She looked up at Glen. ‘Raffy,’ she said. ‘It’s Raffy. Not Linus.’ Her voice was faltering; this was another of Raffy’s tricks. She knew it was. He was playing with her, teasing her. She wasn’t going to get to the UK. She had to get out of here.
‘That’s right,’ Glen said. ‘Well, I’m glad we cleared that up. So, has he told you the plan?’
‘But you don’t understand,’ Evie said, beginning to shake now. ‘You don’t understand. If it’s Raffy then that changes everything. If it’s Raffy …’ She
stood up, ran towards the door, but Glen got there before she could open it.
‘Let me go,’ she screamed. ‘Let me go! I want to go home. I want to get out of this place. You have to let me leave.’

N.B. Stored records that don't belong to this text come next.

(** * ai-coach: the recommendation engine of [rules.py]

    A shallow embedding of [rules.py] (flag evaluation, focus selection,
    session block composition and plan assembly) together with the
    properties stated about it, followed by the message formatter of
    [telegram_utils.py] and the OAuth state store of [main.py].

    Conventions of the embedding:
    - Python [float] is an IEEE-754 binary64 number: Rocq's primitive
      [float], whose operations round exactly as CPython's do;
    - Python [int] is unbounded: [Z];
    - Python [str] is a [string] holding the UTF-8 bytes of the literal;
    - [Optional[T]] is [option T], with [None] for Python's [None];
    - the [flags] dictionary is a [gmap string bool];
    - whatever can raise in Python (arithmetic or ordering on [None],
      true division, subscripting a dictionary) returns in the [result]
      monad, so that "never throws" is a statement and not a by-product
      of the encoding;
    - the clock reading [time.time()] is an input of the functions that
      read it. It is a finite binary64 number, hence a rational, and the
      code only truncates it ([int]) and compares it with integers, both
      of which Python does exactly: it is a [Q]. *)

From Stdlib Require Import ZArith List PrimFloat Ascii DecimalString QArith Qround Lqa.
From stdpp Require Import base option list gmap strings.

Local Open Scope Z_scope.
Local Open Scope string_scope.

(** ** A small model of the Python runtime *)

Module Py.

(** The exceptions the operations used by [rules.py] can raise. *)
Inductive exn : Type :=
| TypeError
| ZeroDivisionError
| KeyError (key : string).

Inductive result (A : Type) : Type :=
| Ok (a : A)
| Raise (e : exn).
Arguments Ok {A} a.
Arguments Raise {A} e.

Definition bind {A B : Type} (m : result A) (k : A -> result B) : result B :=
  match m with
  | Ok a => k a
  | Raise e => Raise e
  end.

(** [x is None]. *)
Definition is_none {A : Type} (x : option A) : bool :=
  match x with
  | Some _ => false
  | None => true
  end.

(** [x == c] where [x : Optional[float]]: [None] equals no number,
    and neither does a NaN; both zeros equal [0]. *)
Definition opt_float_eq (x : option float) (c : float) : bool :=
  match x with
  | Some v => PrimFloat.eqb v c
  | None => false
  end.

(** [x - y] where both are [Optional[float]]: [None] is no operand. *)
Definition sub_ (x y : option float) : result float :=
  match x, y with
  | Some v, Some w => Ok (PrimFloat.sub v w)
  | _, _ => Raise TypeError
  end.

(** [x / y] with [y : Optional[float]]: CPython raises on a zero
    divisor (of either sign) and otherwise performs the IEEE
    division. *)
Definition truediv (x : float) (y : option float) : result float :=
  match y with
  | Some w =>
      if PrimFloat.eqb w 0%float then Raise ZeroDivisionError
      else Ok (PrimFloat.div x w)
  | None => Raise TypeError
  end.

(** [x < c] and [x > c] where [x : Optional[float]]: ordering [None]
    against a number raises. *)
Definition lt_ (x : option float) (c : float) : result bool :=
  match x with
  | Some v => Ok (PrimFloat.ltb v c)
  | None => Raise TypeError
  end.

Definition gt_ (x : option float) (c : float) : result bool :=
  match x with
  | Some v => Ok (PrimFloat.ltb c v)
  | None => Raise TypeError
  end.

(** [x < c] where [x : Optional[int]]. *)
Definition int_lt (x : option Z) (c : Z) : result bool :=
  match x with
  | Some v => Ok (Z.ltb v c)
  | None => Raise TypeError
  end.

(** [d[k]] on a dictionary. *)
Definition getitem {V : Type} (d : gmap string V) (k : string) : result V :=
  match d !! k with
  | Some v => Ok v
  | None => Raise (KeyError k)
  end.

(** [a or b] on booleans, [b] being evaluated only when [a] is false. *)
Definition or_ (a b : result bool) : result bool :=
  bind a (fun x => if x then Ok true else b).

(** [a and b] on booleans, [b] being evaluated only when [a] is true. *)
Definition and_ (a b : result bool) : result bool :=
  bind a (fun x => if x then b else Ok false).

(** [x == s] where [x : Optional[str]]: [None] equals no string. *)
Definition opt_str_eq (x : option string) (s : string) : bool :=
  match x with
  | Some y => String.eqb y s
  | None => false
  end.

(** [x in xs] for a list (or tuple) of strings. *)
Definition str_in (x : string) (xs : list string) : bool :=
  existsb (String.eqb x) xs.

(** [x in xs] where [x : Optional[str]] and [xs] is a tuple of strings. *)
Definition opt_str_in (x : option string) (xs : list string) : bool :=
  existsb (opt_str_eq x) xs.

End Py.

Import Py.

Notation "'let!' x ':=' m 'in' k" := (Py.bind m (fun x => k))
  (at level 10, x name, m at level 100, k at level 200).

(** ** The data model *)

Record DailySummary : Type := mkDailySummary {
  date : string;
  hrv_ms : option float;
  rhr_bpm : option float;
  sleep_min : option Z;
  temp_delta : option float;
  load_7d : option float;
  avg7_hrv_ms : option float;
  avg7_rhr_bpm : option float;
  cycle_phase : option string;
  context : list string;
  time_min : Z
}.

(** A session block: the dictionary with keys [name], [duration_min]
    and [content] built by [_short_session_blocks]. *)
Record Block : Type := mkBlock {
  name : string;
  duration_min : Z;
  content : list string
}.

(** The dictionary returned by [generate_plan]. *)
Record Plan : Type := mkPlan {
  day_focus : string;
  sessions : list Block;
  recovery : list string;
  flags : gmap string bool;
  cycle_note : option string;
  notes : string
}.

(** ** [rules.py] *)

Definition _percent_delta (value baseline : option float) : result (option float) :=
  let! unusable :=
    or_ (Ok (is_none value))
        (or_ (Ok (is_none baseline)) (Ok (opt_float_eq baseline 0%float))) in
  if unusable then Ok None
  else
    let! d := sub_ value baseline in
    let! q := truediv d baseline in
    Ok (Some (PrimFloat.mul q 100%float)).

Definition compute_flags (s : DailySummary) : result (gmap string bool) :=
  let flags : gmap string bool :=
    <["low_hrv" := false]>
    (<["high_rhr" := false]>
    (<["sleep_debt" := false]>
    (<["high_load" := false]>
    (<["late_luteal" := opt_str_eq (cycle_phase s) "late_luteal"]> ∅)))) in
  let! hrv_delta := _percent_delta (hrv_ms s) (avg7_hrv_ms s) in
  let! low := and_ (Ok (negb (is_none hrv_delta))) (lt_ hrv_delta (-10)%float) in
  let flags := if low then <["low_hrv" := true]> flags else flags in
  let! rhr_delta := _percent_delta (rhr_bpm s) (avg7_rhr_bpm s) in
  let! high := and_ (Ok (negb (is_none rhr_delta))) (gt_ rhr_delta 5%float) in
  let flags := if high then <["high_rhr" := true]> flags else flags in
  let! short := and_ (Ok (negb (is_none (sleep_min s)))) (int_lt (sleep_min s) 360) in
  let flags := if short then <["sleep_debt" := true]> flags else flags in
  let! loaded := and_ (Ok (negb (is_none (load_7d s)))) (gt_ (load_7d s) 600%float) in
  let flags := if loaded then <["high_load" := true]> flags else flags in
  Ok flags.

Definition _pick_focus (flags : gmap string bool) (cycle_phase : option string)
  : result string :=
  let! red := or_ (getitem flags "low_hrv")
        (or_ (getitem flags "high_rhr")
        (or_ (getitem flags "sleep_debt")
        (or_ (getitem flags "high_load")
             (getitem flags "late_luteal")))) in
  if red then Ok "Recovery / Deload"
  else if opt_str_in cycle_phase ["follicular"; "ovulatory"] then Ok "Speed / Strength"
  else Ok "Aerobic Base / Skills".

Definition _short_session_blocks (focus : string) (time_min : Z) (context : list string)
  : list Block :=
  let reno := str_in "renovation" context in
  if Z.leb time_min 15 then
    if String.eqb focus "Recovery / Deload" then
      [ mkBlock "Mobility" 8 ["hips"; "t-spine"; "calves"];
        mkBlock "Core" 5 ["side plank 2×30″ each"; "dead-bug 2×8"] ]
    else if String.eqb focus "Speed / Strength" && negb reno then
      [ mkBlock "Accel" 10 ["boots: 3×20 m accel (full rec)"; "2×20 m strides"];
        mkBlock "Core" 5 ["pallof press 2×8 each"] ]
    else
      [ mkBlock "Z2 brisk walk" 12 ["RPE 3–4"] ]
  else if Z.leb time_min 30 then
    if String.eqb focus "Recovery / Deload" then
      [ mkBlock "Mobility" 8 ["hips"; "t-spine"; "calves"];
        mkBlock "Technique" 10 ["wall drill A/B"; "4×20 m strides (boots)"];
        mkBlock "Core" 5 ["side plank 3×30″ each"] ]
    else if String.eqb focus "Speed / Strength" && negb reno then
      [ mkBlock "Accel + Plyo" 12 ["boots: 4×20 m accel"; "broad jump 3×4"];
        mkBlock "Strength (at-home)" 10 ["backpack split squat 3×8-e"];
        mkBlock "Core" 5 ["dead-bug 3×8"] ]
    else
      [ mkBlock "Z2 run / bike" 20 ["HR < 75% max"];
        mkBlock "Mobility" 8 ["hips"; "glutes"] ]
  else
    if String.eqb focus "Recovery / Deload" then
      [ mkBlock "Z2 run / bike" 25 ["HR < 75% max"];
        mkBlock "Mobility" 10 ["full lower + t-spine"];
        mkBlock "Core" 10 ["side plank 3×30″"; "dead-bug 3×10"] ]
    else if String.eqb focus "Speed / Strength" && negb reno then
      [ mkBlock "Accel + Plyo" 15 ["boots: 4×20 m accel"; "fly 2×20 m"; "broad jump 3×3"];
        mkBlock "Strength (at-home)" 20 ["backpack front squat 4×6"; "single-leg RDL 3×8-e"];
        mkBlock "Core" 8 ["pallof press 3×8-e"] ]
    else
      [ mkBlock "Z2 long" 35 ["HR < 75% max"];
        mkBlock "Technique" 10 ["passing / ball-handling (trainers)"] ].

Definition generate_plan (s : DailySummary) : result Plan :=
  let! flags := compute_flags s in
  let! focus := _pick_focus flags (cycle_phase s) in
  let blocks := _short_session_blocks focus (time_min s) (context s) in
  let recovery : list string := [] in
  let! sleep_debt := getitem flags "sleep_debt" in
  let recovery :=
    if sleep_debt
    then (recovery ++ ["Aim 7h30–8h sleep tonight; cool room; wind-down 30 min."])%list
    else recovery in
  let recovery := (recovery ++ ["+500 ml electrolytes after session"])%list in
  let recovery :=
    if opt_str_eq (cycle_phase s) "late_luteal"
    then (recovery ++ ["Gentle p.m. mobility 10 min; prioritize sleep."])%list
    else recovery in
  let cycle_note : option string :=
    if opt_str_in (cycle_phase s) ["follicular"; "ovulatory"]
    then Some "You’re in a high-performance window—OK to push intensity if you feel fresh."
    else if opt_str_eq (cycle_phase s) "late_luteal"
    then Some "Late luteal—deload 15–25% and favor low-impact work."
    else None in
  Ok {| day_focus := focus;
        sessions := blocks;
        recovery := recovery;
        flags := flags;
        cycle_note := cycle_note;
        notes := "Session adapted to time and context; avoid stacking two hard days." |}.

She was banging her hands against the door, kicking her legs, but Glen was too strong for her. ‘Evie, you have to listen to me,’ he said, his voice low, right next to her ear. ‘You’re going to the UK. We all are. Your friend Raffy told me that you’ve got mixed feelings for him, but right now he’s on your side. This was all his idea. Frankie’s going to film your City. Show the world the truth. Show Thomas up.’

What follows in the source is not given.